There’s really no way that I know of to purely mathematically calculate the difficulty of getting to number 1 for a keyword.  Instead, I like to assign a value (your scale doesn’t matter as long as you use the scale consistently) for keyword difficulty based on analysis of a combination of quantitative and qualitative factors. There are several factors that impact how difficult it will be to rank #1 for a given keyword, and the weight of each factor just depends. These factors are:

  • current ranking (getting from #1 to #1 is easier than going from #100 to #1)
  • ease of implementation (it’s easier to write a great page for “triple-skummeled widgets” if you already have a file on triple-skummeling and an expert on widgets than if you don’t).
  • competition

Competition

That last one is the toughest part of this equation; but it’s important. The important thing is to rank the difficulty of each keyword in the analysis (again, you can use any scale you want as long as you’re consistent). Here’s an article of 35 SEO experts giving advice on measuring keyword competition. Personally, my typical way of gauging competition is:

  • gauging link equity/authority of top 5 SERPs (I like the Moz difficulty tool although it’s not-free)
  • gauging level of on-page keyword optimization (a scan of the Title and Description often will do)
  • asking “can we make a better page on this topic than anyone else?”

Caveats

First, no matter how big the Keyword Value Index is, there’s likely a keyword difficulty level that is outside of your reach, given your current resources. If you want to push past that limit, you’ll need to get really creative.

Second, there’s more to search query segmentation than keywords. People also perform search engine queries on the basis of:

  • location
  • search vertical (image, video, news, etc…)
  • recency (newer results vs. any results)
  • device (mobile vs. non-mobile)
  • social (Google+)
  • personalization

geotargeting_keyword_research

When you consider these factors, you’ll be able to understand and thus target audience segments more effectively than on keywords alone. You can also break down competitive keywords into smaller, attainable segments by adding filters. For example, Joe the plumber may not be able to get his site ranking on the first page for “plumbers nationwide”, but it he should be able to do it for people searching in his hometown of Pittsburgh.

Now What?

Well now that I forced you to do math, I’ll share with you a no-frills Google Docs workbook with the Keyword Value Index calculations built in. You can make a copy of this spreadsheet to use yourself under the File menu.

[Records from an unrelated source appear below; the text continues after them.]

(* ===== verification/IndexFacts.v ===== *)
(** * Correctness of the trade index

    Incremental ingestion equals replay from scratch: applying a batch reads and writes only the
    trades it names, so the state seeded by [ingest_batch] is enough.  A batch the settlement
    validator accepted has all its declared value legs attributed. *)

From Stdlib Require Import ZArith Lia String.
From stdpp Require Import prelude gmap strings.
From S2P Require Import Prelude Effect Amount Domain Profile Admission UniqueAsset Atomicity Executor Pipeline.
From S2P Require Import SortFacts Economy Batches Keys Accumulator Checkpoint Commit Signing Durable Bundle Index.

(** ** Locality *)

Definition agree_on (ids : list string) (s t : TradeState) : Prop := ∀ k, k ∈ ids → s !! k = t !! k.
Definition same_off (ids : list string) (s t : TradeState) : Prop := ∀ k, k ∉ ids → s !! k = t !! k.

(** Two runs that fail with the same error, or succeed with related states. *)
Definition both {A E} (R : A → A → Prop) (r1 r2 : result A E) : Prop :=
  match r1, r2 with Ok a, Ok b => R a b | Err e, Err f => e = f | _, _ => False end.

Lemma both_bind {A B E} (R : A → A → Prop) (Q : B → B → Prop) (r1 r2 : result A E) (k1 k2 : A → result B E) :
  both R r1 r2 → (∀ a b, R a b → both Q (k1 a) (k2 b)) → both Q (rbind r1 k1) (rbind r2 k2).
Proof. destruct r1, r2; cbn; naive_solver. Qed.
Lemma both_refl {A B E} (Q : B → B → Prop) (r : result A E) (k1 k2 : A → result B E) :
  (∀ a, r = Ok a → both Q (k1 a) (k2 a)) → both Q (rbind r k1) (rbind r k2).
Proof. destruct r; cbn; naive_solver. Qed.

Lemma update_all_local ids ups : (∀ id f, (id, f) ∈ ups → id ∈ ids) → ∀ s t,
  agree_on ids s t →
  both (fun s' t' => agree_on ids s' t' ∧ same_off ids s s' ∧ same_off ids t t') (update_all s ups) (update_all t ups).
Proof.
  induction ups as [|[id f] ups IH]; intros Hids s t Hst; cbn [update_all]; [done|].
  assert (Hid : id ∈ ids) by (apply (Hids id f); by left).
  unfold update_record at 1 2. rewrite (Hst id Hid).
  destruct (f _) as [record|e]; cbn [rbind]; [|done].
  assert (Hst' : agree_on ids (<[id := record]> s) (<[id := record]> t)).
  { intros k Hk. destruct (decide (id = k)) as [->|Hne]; [by rewrite !lookup_insert_eq|].
    rewrite !lookup_insert_ne by done. auto. }
  specialize (IH (fun id' f' H => Hids id' f' (list_elem_of_further _ _ _ H)) _ _ Hst').
  destruct (update_all (<[id := record]> s) ups) as [s'|], (update_all (<[id := record]> t) ups) as [t'|];
    cbn in *; try done. destruct IH as (H1 & H2 & H3). split_and!; [done|..]; intros k Hk;
    (assert (id ≠ k) by congruence); [rewrite <- H2|rewrite <- H3]; by rewrite ?lookup_insert_ne.
Qed.

Lemma group_push_entry {A} key (e : A) l k es : (k, es) ∈ group_push key e l → k = key ∨ ∃ es', (k, es') ∈ l.
Proof.
  intros Hin. assert (Hk : k ∈ map fst (group_push key e l)) by (apply list_elem_of_fmap; by exists (k, es)).
  apply group_push_keys in Hk as [->|Hk]; [by left|right]. apply list_elem_of_fmap in Hk as ([k' es'] & -> & Hk). eauto.
Qed.

Lemma by_trade_ids events groups id es : by_trade events = Ok groups → (id, es) ∈ groups →
  ∃ event, event ∈ events ∧ trade_id_of event = Ok (Some id).
Proof.
  unfold by_trade. intros E Hin. res_inv E. subst groups. apply rmap_Ok in Ha.
  enough (Hgen : ∀ acc, (id, es) ∈ foldl (fun groups te => match te.1 with Some id => group_push id te.2 groups | None => groups end) acc a →
    (∃ es', (id, es') ∈ acc) ∨ ∃ event, event ∈ events ∧ trade_id_of event = Ok (Some id)).
  { destruct (Hgen [] Hin) as [(? & ?)|?]; [set_solver|done]. }
  clear Hin. induction Ha as [|event [o ev] events a He _ IH]; intros acc Hin; cbn in Hin; [eauto|].
  res_inv He. simplify_eq. apply IH in Hin as [(es' & Hin)|(event' & ? & ?)]; [|right; exists event'; set_solver].
  destruct o as [id'|]; [|eauto]. apply group_push_entry in Hin as [->|?]; [right; exists ev; set_solver|eauto].
Qed.

Lemma zip_legs_ids commit declared pairs id leg : (id, leg) ∈ zip_legs commit declared pairs →
  ∃ decl, decl ∈ declared ∧ dl_trade_id decl = id.
Proof.
  revert pairs. induction declared as [|decl declared IH]; intros [|p pairs]; cbn; try set_solver.
  intros [Hin|Hin]%elem_of_app.
  - destruct (tuple_eqb _ _); [|set_solver]. apply list_elem_of_singleton in Hin as [= -> ->]. exists decl. set_solver.
  - apply IH in Hin as (d & ? & ?). exists d. set_solver.
Qed.

Lemma match_legs_ids batch pairs commit legs id leg : match_value_legs batch pairs commit = Ok legs →
  (id, leg) ∈ legs → id ∈ batch_trade_ids batch.
Proof.
  unfold match_value_legs. intros E Hin. res_inv E. subst legs.
  apply zip_legs_ids in Hin as (decl & Hin & <-). rewrite sort_by_perm in Hin.
  apply rmap_Ok in Ha. apply list_elem_of_lookup in Hin as (i & Hi).
  destruct (Forall2_lookup_r _ _ _ _ _ Ha Hi) as (intent & Hint & Hd).
  apply list_elem_of_lookup_2, list_elem_of_In, filter_In in Hint as [Hint Hv]. apply list_elem_of_In in Hint.
  unfold batch_trade_ids. apply bset_of_list_elem, elem_of_app. right. apply list_elem_of_omap.
  exists intent. split; [done|]. rewrite Hv. unfold declared_leg in Hd. res_inv Hd. subst decl. cbn.
  match goal with E : ix_intent_str intent "trade_id" = Ok _ |- _ => by rewrite E end.
Qed.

keyword value index extended calc spreadsheet

Here’s the final, extended calculation, if you break it down into all the component variables:

Keyword Value Index Extended Calculation

So what can you do with this number?

There are 5 big things I like to do.

  1. Determine which keywords are worth targeting and which aren’t.
  2. Prioritize resource allocation, such as outreach and copy-writing.
  3. Determine what keywords need love sooner and what can wait.
  4. Inform site architecture, with high value keywords getting prime real estate (like the home page or pages linked to from the main menu) and lower-value keywords getting lower value real estate.
  5. Maintain perspective: the equation helps guide holistic, ROI-driven SEO, where high-volumes are just a piece of the puzzle.